Exactly as given, output all the records that follow.

#### MATERIAL SHOWN ####

(** The [zip] of the loop: it stops with the shortest of its sequences. *)
Fixpoint level_loop (fs idx_new_peak idx_last_peak : Z) (num_level : nat)
    (st : pass) (idx : nat) (coeffs : list (Qc * Qc))
    (ecg_thrs emg_thrs : list Qc) (fuel : nat) : res pass :=
  match fuel, coeffs, ecg_thrs, emg_thrs with
  | S fuel', coeff :: cs, e :: es, m :: ms =>
      st1 <- level_pass fs idx_new_peak idx_last_peak num_level st idx
               coeff e m ;;
      level_loop fs idx_new_peak idx_last_peak num_level st1 (S idx) cs es ms
        fuel'
  | _, _, _, _ => Ok st
  end.

(** Everything of [swt_emg_denoising] before the reconstruction: the bank
    after [swt], the state of the gating, the deques, and the list
    [swt_coefficients_emg], coarsest level first. *)
Definition thresholded (s : t) (sig : Qc) (peak heartrate : Z)
  : res (ThreeLayerFilterBank.t * Z * pass) :=
  let last0 := if (peak =? 1)%Z then delay s else (idx_last_peak s + 1)%Z in
  let new0 := (last0 - heartrate)%Z in
  let '(fb, (c3, c2, c1)) := ThreeLayerFilterBank.swt (filter_bank s) sig in
  let empty := repeat (zq 0, zq 0) (num_level s) in
  let last1 := if (new0 =? 0)%Z then 0%Z else last0 in
  let new1 := if (new0 =? 0)%Z then (- heartrate)%Z else new0 in
  st <- level_loop (fs s) new1 last1 (num_level s)
          (mkpass (coefficients_highpass_1 s) (coefficients_highpass_2 s)
             (coefficients_highpass_3 s) empty)
          0 [c3; c2; c1] (qrs_thresholds s) (emg_thresholds s)
          (num_level s) ;;
  Ok (fb, last1, st).

(** The four arguments of the call of [iswt]. *)
Definition iswt_arguments (e : list (Qc * Qc)) : Qc * Qc * Qc * Qc :=
  (zq 0, snd (nth 0 e (0, 0)), snd (nth 1 e (0, 0)), snd (nth 2 e (0, 0))).

(** [swt_emg_denoising(sig, peak, heartrate)] *)
Definition swt_emg_denoising (s : t) (sig : Qc) (peak heartrate : Z)
  : res (t * Qc) :=
  '(fb, last1, st) <- thresholded s sig peak heartrate ;;
  let '(a0, a1, a2, a3) := iswt_arguments (emg st) in
  let '(fb1, emg_denoised) := ThreeLayerFilterBank.iswt fb a0 a1 a2 a3 in
  Ok (mk fb1 (fs s) (dq1 st) (dq2 st) (dq3 st) (num_level s)
         (emg_thresholds s) (qrs_thresholds s) last1 (delay s),
      emg_denoised).

End SwtEmgDenoise.

(** ** online_semg_ecg_removal_multi_channel.py and sEMG_online_filter.py *)

Module MultiChannel.

Section Constants.

Variables dec_lo dec_hi rec_lo rec_hi : list Qc.
Variables b_baseline a_baseline b_band a_band : list Qc.

(** A call of the class [FilterBank] of [online_filter_bank.py],
    whose [__init__(self, num_levels)] has one required parameter: any
    other number of positional arguments is a [TypeError]. *)
Definition FilterBank_call (args : list nat) : res FilterBank.t :=
  match args with
  | num_levels :: nil =>
      Ok (FilterBank.init dec_lo dec_hi rec_lo rec_hi num_levels)
  | _ => Raise TypeError
  end.

Record SwtEmgDenoise := mkDenoise {
  filter_banks : list FilterBank.t;
  channels : Z;
  fs : Z;
  coefficients_highpass_1 : list (list Qc);
  coefficients_highpass_2 : list (list Qc);
  coefficients_highpass_3 : list (list Qc);
  num_level : nat;
  emg_thresholds : list Qc;
  qrs_thresholds : list Qc;
  idx_last_peak : Z;
  delay : Z
}.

####

> RESPONSE
(** The [zip] of the loop: it stops with the shortest of its sequences. *)
Fixpoint level_loop (fs idx_new_peak idx_last_peak : Z) (num_level : nat)
    (st : pass) (idx : nat) (coeffs : list (Qc * Qc))
    (ecg_thrs emg_thrs : list Qc) (fuel : nat) : res pass :=
  match fuel, coeffs, ecg_thrs, emg_thrs with
  | S fuel', coeff :: cs, e :: es, m :: ms =>
      st1 <- level_pass fs idx_new_peak idx_last_peak num_level st idx
               coeff e m ;;
      level_loop fs idx_new_peak idx_last_peak num_level st1 (S idx) cs es ms
        fuel'
  | _, _, _, _ => Ok st
  end.

(** Everything of [swt_emg_denoising] before the reconstruction: the bank
    after [swt], the state of the gating, the deques, and the list
    [swt_coefficients_emg], coarsest level first. *)
Definition thresholded (s : t) (sig : Qc) (peak heartrate : Z)
  : res (ThreeLayerFilterBank.t * Z * pass) :=
  let last0 := if (peak =? 1)%Z then delay s else (idx_last_peak s + 1)%Z in
  let new0 := (last0 - heartrate)%Z in
  let '(fb, (c3, c2, c1)) := ThreeLayerFilterBank.swt (filter_bank s) sig in
  let empty := repeat (zq 0, zq 0) (num_level s) in
  let last1 := if (new0 =? 0)%Z then 0%Z else last0 in
  let new1 := if (new0 =? 0)%Z then (- heartrate)%Z else new0 in
  st <- level_loop (fs s) new1 last1 (num_level s)
          (mkpass (coefficients_highpass_1 s) (coefficients_highpass_2 s)
             (coefficients_highpass_3 s) empty)
          0 [c3; c2; c1] (qrs_thresholds s) (emg_thresholds s)
          (num_level s) ;;
  Ok (fb, last1, st).

(** The four arguments of the call of [iswt]. *)
Definition iswt_arguments (e : list (Qc * Qc)) : Qc * Qc * Qc * Qc :=
  (zq 0, snd (nth 0 e (0, 0)), snd (nth 1 e (0, 0)), snd (nth 2 e (0, 0))).

(** [swt_emg_denoising(sig, peak, heartrate)] *)
Definition swt_emg_denoising (s : t) (sig : Qc) (peak heartrate : Z)
  : res (t * Qc) :=
  '(fb, last1, st) <- thresholded s sig peak heartrate ;;
  let '(a0, a1, a2, a3) := iswt_arguments (emg st) in
  let '(fb1, emg_denoised) := ThreeLayerFilterBank.iswt fb a0 a1 a2 a3 in
  Ok (mk fb1 (fs s) (dq1 st) (dq2 st) (dq3 st) (num_level s)
         (emg_thresholds s) (qrs_thresholds s) last1 (delay s),
      emg_denoised).

End SwtEmgDenoise.

(** ** online_semg_ecg_removal_multi_channel.py and sEMG_online_filter.py *)

Module MultiChannel.

Section Constants.

Variables dec_lo dec_hi rec_lo rec_hi : list Qc.
Variables b_baseline a_baseline b_band a_band : list Qc.

(** A call of the class [FilterBank] of [online_filter_bank.py],
    whose [__init__(self, num_levels)] has one required parameter: any
    other number of positional arguments is a [TypeError]. *)
Definition FilterBank_call (args : list nat) : res FilterBank.t :=
  match args with
  | num_levels :: nil =>
      Ok (FilterBank.init dec_lo dec_hi rec_lo rec_hi num_levels)
  | _ => Raise TypeError
  end.

Record SwtEmgDenoise := mkDenoise {
  filter_banks : list FilterBank.t;
  channels : Z;
  fs : Z;
  coefficients_highpass_1 : list (list Qc);
  coefficients_highpass_2 : list (list Qc);
  coefficients_highpass_3 : list (list Qc);
  num_level : nat;
  emg_thresholds : list Qc;
  qrs_thresholds : list Qc;
  idx_last_peak : Z;
  delay : Z
}.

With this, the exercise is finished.